IRRITANT (spécial automobile) : "Alors pour ça, il faudra voir avec mes collègues"

- Bonjour Monsieur, c'est le garage [...], vous êtes bien Monsieur Spencer ? Je vous appelle pour vous proposer un diagnostic technique gratuit de votre véhicule en 80 points.
- Merci mais j'ai fait le contrôle technique de ma voiture il n'y a pas longtemps.
- Ah oui, très bien, dans ce cas, je comprends. Au revoir (assez pressé de raccrocher).
- Attendez..., ma voiture est de 1998 et je pourrais en changer pour une neuve. Vous avez une offre à me faire ?
- Alors pour ça, il faudra voir avec mes collègues du service commercial.

C'est la conversation retranscrite fidèlement pour vous que j'ai eue la semaine dernière au téléphone, illustrée par une photo de photothèque du parfait employé.

Quelques chiffres pour planter le décor.

Le prix moyen d'une voiture est de 23.407 €, chiffre de l'année 2013, période pendant laquelle le marché automobile a reculé de 6%, une décroissance calculée sur un marché à -14% l'année précédente.
Le représentant de la marque que je ne citerai pas dans ce billet a vendu au mois de juin 61.517, en progression de 20%. Si ce constructeur m'avait vendu un véhicule neuf, j'aurai pesé 0.002% de ses ventes.
Dans ma conversation téléphonique, je me suis senti tout à coût peser pour 0.002% des préoccupations de mon interlocuteur. Mais était-ce sa faute ?

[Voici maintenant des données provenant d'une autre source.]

Lemma fit_each_one_vs_rest X a C lr n sw (w : world estimator)
    known cw lf start c0 b0 :
  classes_ (ext w) = Some known -> (List.length known =? 2)%nat = false ->
  _expanded_class_weight (ext w) = cw ->
  loss_function_ (ext w) = Some lf -> t_ (ext w) = Some start ->
  coef_ (ext w) = Some c0 -> intercept_ (ext w) = Some b0 ->
  forall l fitted w',
    Py.mapM (fun i =>
               Py.bind (weight_at i)
                 (fun pw => fit_binary plain_sgd i X a C lr n pw 1 sw)) l w
    = (Ok fitted, w') ->
    w' = w /\
    Forall2 (one_vs_rest known X a n sw cw lf start c0 b0) l fitted.
Proof.
  intros Hk Hlen Hcw Hloss Ht Hc0 Hb0.
  induction l as [|i l IH]; intros fitted w' H.
  - cbn [Py.mapM] in H. apply ret_Ok_inv in H. destruct H as [<- ->].
    split; [reflexivity | constructor].
  - cbn [Py.mapM] in H.
    bind_as H r w1 Hone. bind_as Hone pw w0 Hw.
    apply weight_at_Ok in Hw. destruct Hw as [Hw ->]. rewrite Hcw in Hw.
    apply (fit_binary_one_vs_rest i X a C lr n pw sw w w1 r known cw lf start
             c0 b0) in Hone; try assumption.
    destruct Hone as [-> Hone].
    bind_as H rest w2 Hrest. apply IH in Hrest. destruct Hrest as [-> Hrest].
    apply ret_Ok_inv in H. destruct H as [<- ->].
    split; [reflexivity | constructor; assumption].
Qed.

(** X22.  A [_partial_fit] over more than two classes that returns has
    fitted one binary problem per class, in the order of the classes and
    all from the same state: the call for class i has the targets +1 for
    that class and -1 for the rest, the class weight of class i as positive
    and 1.0 as negative weight, row i of [coef_] and entry i of
    [intercept_] as they were when training started, and the same counter
    and loss as every other call; the results replace the rows of [coef_]
    and the entries of [intercept_]. *)
Theorem partial_fit_multiclass_calls
    X a C l lr n cl sw ci ii (w w' : world estimator) u X1 X2 known :
  _partial_fit dloss plain_sgd np_sqrt atleast2d_or_csr column_or_1d
    _check_partial_fit_first_call compute_class_weight np_searchsorted
    X a C l lr n cl sw ci ii w = (Ok u, w') ->
  atleast2d_or_csr X = Ok X1 -> column_or_1d X1 = Ok X2 ->
  _check_partial_fit_first_call (classes_ (ext w)) cl = Ok known ->
  (2 < List.length known)%nat ->
  exists cw lf c0 b0 fitted,
    compute_class_weight (class_weight (ext w)) known
      (np_searchsorted known (labels X2)) = Ok cw /\
    selected_loss (epsilon (ext w)) l = Some lf /\
    (ci = None -> forall c, coef_ (ext w) = Some c ->
       c0 = c /\ intercept_ (ext w) = Some b0) /\
    (ci = None -> coef_ (ext w) = None ->
       shape c0 = [List.length known; dim 1 (values X2)] /\
       data c0 = repeat 0 (List.length known * dim 1 (values X2))) /\
    Forall2
      (one_vs_rest known X2 a n
         match sw with Some v => v | None => repeat 1 (dim 0 (values X2)) end
         cw lf (starting_t dloss np_sqrt (ext w) lf) c0 b0)
      (seq 0 (List.length known)) fitted /\
    coef_ (ext w')
      = Some (of_rows (dim 0 c0) (dim 1 c0)
                (map fst fitted ++ skipn (List.length fitted) (rows c0))) /\
    intercept_ (ext w')
      = Some (Array (shape b0)
                (map snd fitted ++ skipn (List.length fitted) (data b0))).
Proof.
  intros H HX1 HX2 Hknown Hlen.
  unfold _partial_fit in H.
  bind_as H X1' wa Hv1. apply lift_Ok_inv in Hv1. destruct Hv1 as [Hv1 ->].
  rewrite HX1 in Hv1. inversion Hv1; subst X1'; clear Hv1.
  bind_as H X2' wb Hv2. apply lift_Ok_inv in Hv2. destruct Hv2 as [Hv2 ->].
  rewrite HX2 in Hv2. inversion Hv2; subst X2'; clear Hv2.
  bind_as H u1 w1 K1. apply _check_fit_data_Ok in K1. subst w1.
  bind_as H u2 w2 K2. apply _validate_params_Ok in K2. destruct K2 as [_ ->].
  bind_as H e2 wc He2. apply self_Ok_inv in He2. destruct He2 as [-> ->].
  bind_as H known' wd Hk. apply lift_Ok_inv in Hk. destruct Hk as [Hk ->].
  rewrite Hknown in Hk. inversion Hk; subst known'; clear Hk.
  bind_as H u3 w3 K3. apply assign_Ok_inv in K3. subst w3.
  bind_as H e3 we He3. apply self_Ok_inv in He3. destruct He3 as [-> ->].
  cbn [ext set_classes_ class_weight] in H.
  bind_as H cw wf Hcw. apply lift_Ok_inv in Hcw. destruct Hcw as [Hcw ->].
  bind_as H u4 w4 K4. apply assign_Ok_inv in K4. subst w4.
  cbn [ext warnings] in H.
  bind_as H sw' w5 K5. apply _validate_sample_weight_Ok in K5.
  destruct K5 as (Hsw & _ & ->).
  bind_as H e5 wg He5. apply self_Ok_inv in He5. destruct He5 as [-> ->].
  bind_as H u6 w6 K6.
  set (s5 := set_fit_state
               (loss_function_ (set_classes_ (Some known) (ext w))) cw
               (set_classes_ (Some known) (ext w))) in *.
  assert (F6 : classes_ (ext w6) = Some known /\
               _expanded_class_weight (ext w6) = cw /\
               epsilon (ext w6) = epsilon (ext w) /\
               t_ (ext w6) = t_ (ext w) /\ alpha (ext w6) = alpha (ext w) /\
               learning_rate (ext w6) = learning_rate (ext w)).
  { cbn [ext] in K6.
    assert (P : forall B (f : estimator -> B),
              (forall c i e, f (set_parameters c i e) = f e) ->
              f (ext w6) = f s5).
    { intros B f Hf. destruct (coef_ s5), ci;
        first [ apply ret_Ok_inv in K6; destruct K6 as [_ ->]; reflexivity
              | apply (preserves__allocate_parameter_mem f _ _ _ _ Hf _ _ _ K6) ]. }
    rewrite (P _ classes_), (P _ _expanded_class_weight), (P _ epsilon),
      (P _ t_), (P _ alpha), (P _ learning_rate);
      try (intros; reflexivity).
    repeat split. }
  destruct F6 as (F6c & F6w & F6e & F6t & F6a & F6r).
  assert (G6 : (ci = None -> forall c, coef_ (ext w) = Some c ->
                  coef_ (ext w6) = Some c /\
                  intercept_ (ext w6) = intercept_ (ext w)) /\
               (ci = None -> coef_ (ext w) = None ->
                  exists c b,
                    coef_ (ext w6) = Some c /\ intercept_ (ext w6) = Some b /\
                    shape c = [List.length known; dim 1 (values X2)] /\
                    data c = repeat 0 (List.length known * dim 1 (values X2)))).
  { cbn [ext] in K6. change (coef_ s5) with (coef_ (ext w)) in K6.
    split.
    - intros -> c Hc. rewrite Hc in K6.
      apply ret_Ok_inv in K6. destruct K6 as [_ ->]. cbn. auto.
    - intros -> Hc. rewrite Hc in K6.
      apply _allocate_parameter_mem_Ok in K6.
      destruct K6 as (c & b & -> & Hsc & _ & Hz & _).
      apply Nat.ltb_lt in Hlen. rewrite Hlen in Hsc, Hz.
      exists c, b. cbn. repeat split; [exact Hsc | exact (Hz eq_refl)]. }
  clear K6.
  bind_as H lf wh Hlf. apply _get_loss_function_Ok in Hlf.
  destruct Hlf as [Hlf ->]. rewrite F6e in Hlf.
  bind_as H u7 w7 K7. apply assign_Ok_inv in K7. subst w7.
  bind_as H e7 wi He7. apply self_Ok_inv in He7. destruct He7 as [-> ->].
  cbn [ext warnings] in H.
  bind_as H u8 w8 Hinit.
  set (s7 := set_fit_state (Some lf) (_expanded_class_weight (ext w6)) (ext w6)) in *.
  assert (F8t : t_ (ext w8) = Some (starting_t dloss np_sqrt (ext w) lf)).
  { unfold starting_t. rewrite <- F6t. cbn [ext] in Hinit.
    change (t_ s7) with (t_ (ext w6)) in Hinit.
    destruct (t_ (ext w6)) as [t|] eqn:Et.
    - apply ret_Ok_inv in Hinit. destruct Hinit as [_ ->]. exact Et.
    - apply _init_t_Ok in Hinit. rewrite Hinit. f_equal.
      apply initial_t_reads; [exact F6a | exact F6r]. }
  assert (F8 : classes_ (ext w8) = Some known /\
               _expanded_class_weight (ext w8) = cw /\
               loss_function_ (ext w8) = Some lf /\
               coef_ (ext w8) = coef_ (ext w6) /\
               intercept_ (ext w8) = intercept_ (ext w6)).
  { assert (P : forall B (f : estimator -> B),
              (forall t e, f (set_t_ t e) = f e) -> f (ext w8) = f s7).
    { intros B f Hf. cbn [ext t_] in Hinit. destruct (t_ s7).
      - apply ret_Ok_inv in Hinit. destruct Hinit as [_ ->]. reflexivity.
      - apply (preserves__init_t dloss np_sqrt f _ Hf _ _ _ Hinit). }
    rewrite (P _ classes_), (P _ _expanded_class_weight), (P _ loss_function_),
      (P _ coef_), (P _ intercept_);
      try (intros; reflexivity).
    unfold s7. cbn. auto. }
  destruct F8 as (F8c & F8w & F8l & F8p & F8i). clear Hinit.
  pose proof Hlen as Hlt. apply Nat.ltb_lt in Hlt. rewrite Hlt in H.
  bind_as H u9 w9 Hfit. unfold _fit_multiclass in Hfit.
  bind_as Hfit e8 wj He8. apply self_Ok_inv in He8. destruct He8 as [-> ->].
  bind_as Hfit classes wk Hc. apply attribute_Ok in Hc. destruct Hc as [Hc ->].
  rewrite F8c in Hc. injection Hc as <-.
  bind_as Hfit fitted wl Hmap.
  apply assign_Ok_inv in Hfit. subst w9.
  bind_as H e9 wm He9. apply self_Ok_inv in He9. destruct He9 as [-> ->].
  bind_as H t wn Ht'. apply attribute_Ok in Ht'. destruct Ht' as [_ ->].
  apply assign_Ok_inv in H. subst w'.
  assert (Hne : (List.length known =? 2)%nat = false)
    by (apply Nat.eqb_neq; lia).
  destruct (coef_ (ext w8)) as [c0|] eqn:Ec0.
  2:{ destruct known as [|k0 known']; [cbn in Hlen; lia|].
      cbn [List.length seq Py.mapM] in Hmap.
      bind_as Hmap r0 wo Hone. bind_as Hone pw wp Hw.
      apply weight_at_Ok in Hw. destruct Hw as [_ ->].
      unfold fit_binary in Hone.
      bind_as Hone est wq He. apply self_Ok_inv in He. destruct He as [-> ->].
      bind_as Hone cls wr Hcl. apply attribute_Ok in Hcl. destruct Hcl as [_ ->].
      bind_as Hone ci0 ws Hci0.
      assert (ws = w8).
      { destruct (nth_error cls 0).
        - apply ret_Ok_inv in Hci0. destruct Hci0 as [_ ->]. reflexivity.
        - apply raise_Ok_inv in Hci0. contradiction. }
      subst ws.
      bind_as Hone call wt Hcoef. apply attribute_Ok in Hcoef.
      destruct Hcoef as [Hcoef _]. congruence. }
  destruct (intercept_ (ext w8)) as [b0|] eqn:Eb0.
  2:{ destruct known as [|k0 known']; [cbn in Hlen; lia|].
      cbn [List.length seq Py.mapM] in Hmap.
      bind_as Hmap r0 wo Hone. bind_as Hone pw wp Hw.
      apply weight_at_Ok in Hw. destruct Hw as [_ ->].
      unfold fit_binary in Hone.
      bind_as Hone est wq He. apply self_Ok_inv in He. destruct He as [-> ->].
      bind_as Hone cls wr Hcl. apply attribute_Ok in Hcl. destruct Hcl as [_ ->].
      bind_as Hone ci0 ws Hci0.
      assert (ws = w8).
      { destruct (nth_error cls 0).
        - apply ret_Ok_inv in Hci0. destruct Hci0 as [_ ->]. reflexivity.
        - apply raise_Ok_inv in Hci0. contradiction. }
      subst ws.
      bind_as Hone call wt Hcoef. apply attribute_Ok in Hcoef.
      destruct Hcoef as [_ ->].
      bind_as Hone call2 wu Hint. apply attribute_Ok in Hint.
      destruct Hint as [Hint _]. congruence. }
  apply (fit_each_one_vs_rest X2 a C lr n sw' w8 known cw lf
           (starting_t dloss np_sqrt (ext w) lf) c0 b0 F8c Hne F8w F8l F8t
           Ec0 Eb0) in Hmap.
  destruct Hmap as [-> Hall].
  exists cw, lf, c0, b0, fitted.
  split; [exact Hcw|]. split; [exact Hlf|].
  split.
  { intros Hci c Hc. destruct G6 as [G6 _].
    destruct (G6 Hci c Hc) as [G6c G6i].
    rewrite <- F8p in G6c. rewrite <- F8i in G6i.
    split; congruence. }
  split.
  { intros Hci Hc. destruct G6 as [_ G6].
    destruct (G6 Hci Hc) as (c & b & G6c & _ & Hsc & Hz).
    rewrite <- F8p in G6c. assert (c0 = c) by congruence. subst c. auto. }
  split; [rewrite <- Hsw; exact Hall|].
  cbn [ext warnings set_t_ set_parameters coef_ intercept_].
  rewrite Ec0, Eb0. cbn [option_map]. split; reflexivity.
Qed.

Pourquoi j'ai classé ce billet dans la catégorie "irritant" ?

J'ai donné une interview au magazine l'Argus au mois d'avril dernier pour un article intitulé "Le client, la principale bataille des professionnels" et mes propos sont parfaitement illustrés par la conversation que j'ai eu avec cet employé..
Je citais dans l'interview l'étude de l'Académie du service de décembre dernier qui  révélait que les trois secteurs les plus mal notés sur la perception de la qualité de service par les clients sont la banque, l’assurance et l’automobile (lire les résultats complets sur le blog).
Lorsque la journaliste me demandait ce que je préconisais, je répondais "Les constructeurs et leur réseau doivent adopter une vision longitudinale partagée des clients et décloisonner leurs activités VN,VO et après-vente. Le personnel doit pouvoir prendre en charge un client, même hors de son périmètre."

Revenons à cet employé du service après-vente, qui d'après moi appartient au garage et pas à un centre d'appel sous-traitant (ce qui pour le coup aurait peut-être donné un autre résultat). Son appel me fait poser un certain nombre de questions.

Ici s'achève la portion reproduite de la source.